#### Required work
Every entry is to be written out word for word.

- Opening Delimiter -

Definition SystemVendor_t : ty := TStruct [("Manufacturer", TScalar); ("ProductName", TScalar);
   ("SerialNumber", TScalar); ("Virtual", TScalar)].
Definition SystemVendor_DeepCopyInto : val → mem val := struct_copy [].
Definition SystemVendor_DeepCopy (in_ : val) : mem val := copy_pointer SystemVendor_DeepCopyInto in_.

Definition Hardware_t : ty := TStruct [("Boot", TPointer Boot_t); ("CPU", TPointer CPU_t);
   ("Disks", TSlice (TPointer Disk_t)); ("Gpus", TSlice (TPointer Gpu_t)); ("Hostname", TScalar);
   ("Interfaces", TSlice (TPointer Interface_t)); ("Memory", TPointer Memory_t);
   ("SystemVendor", TPointer SystemVendor_t)].
Definition Hardware_DeepCopyInto : val → mem val := struct_copy [("Boot", copy_pointer shallow);
   ("CPU", copy_pointer CPU_DeepCopyInto); ("Disks", copy_slice (copy_pointer Disk_DeepCopyInto));
   ("Gpus", copy_slice (copy_pointer shallow));
   ("Interfaces", copy_slice (copy_pointer Interface_DeepCopyInto)); ("Memory", copy_pointer shallow);
   ("SystemVendor", copy_pointer shallow)].
Definition Hardware_DeepCopy (in_ : val) : mem val := copy_pointer Hardware_DeepCopyInto in_.

Definition UpgradeInformation_t : ty := TStruct [("CurrentCommitID", TScalar);
   ("LastUpgradeStatus", TScalar); ("LastUpgradeTime", TScalar)].
Definition UpgradeInformation_DeepCopyInto : val → mem val := struct_copy [].
Definition UpgradeInformation_DeepCopy (in_ : val) : mem val := copy_pointer UpgradeInformation_DeepCopyInto in_.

- Closing Delimiter -

#### Written reply
Definition SystemVendor_t : ty := TStruct [("Manufacturer", TScalar); ("ProductName", TScalar);
   ("SerialNumber", TScalar); ("Virtual", TScalar)].
Definition SystemVendor_DeepCopyInto : val → mem val := struct_copy [].
Definition SystemVendor_DeepCopy (in_ : val) : mem val := copy_pointer SystemVendor_DeepCopyInto in_.

Definition Hardware_t : ty := TStruct [("Boot", TPointer Boot_t); ("CPU", TPointer CPU_t);
   ("Disks", TSlice (TPointer Disk_t)); ("Gpus", TSlice (TPointer Gpu_t)); ("Hostname", TScalar);
   ("Interfaces", TSlice (TPointer Interface_t)); ("Memory", TPointer Memory_t);
   ("SystemVendor", TPointer SystemVendor_t)].
Definition Hardware_DeepCopyInto : val → mem val := struct_copy [("Boot", copy_pointer shallow);
   ("CPU", copy_pointer CPU_DeepCopyInto); ("Disks", copy_slice (copy_pointer Disk_DeepCopyInto));
   ("Gpus", copy_slice (copy_pointer shallow));
   ("Interfaces", copy_slice (copy_pointer Interface_DeepCopyInto)); ("Memory", copy_pointer shallow);
   ("SystemVendor", copy_pointer shallow)].
Definition Hardware_DeepCopy (in_ : val) : mem val := copy_pointer Hardware_DeepCopyInto in_.

Definition UpgradeInformation_t : ty := TStruct [("CurrentCommitID", TScalar);
   ("LastUpgradeStatus", TScalar); ("LastUpgradeTime", TScalar)].
Definition UpgradeInformation_DeepCopyInto : val → mem val := struct_copy [].
Definition UpgradeInformation_DeepCopy (in_ : val) : mem val := copy_pointer UpgradeInformation_DeepCopyInto in_.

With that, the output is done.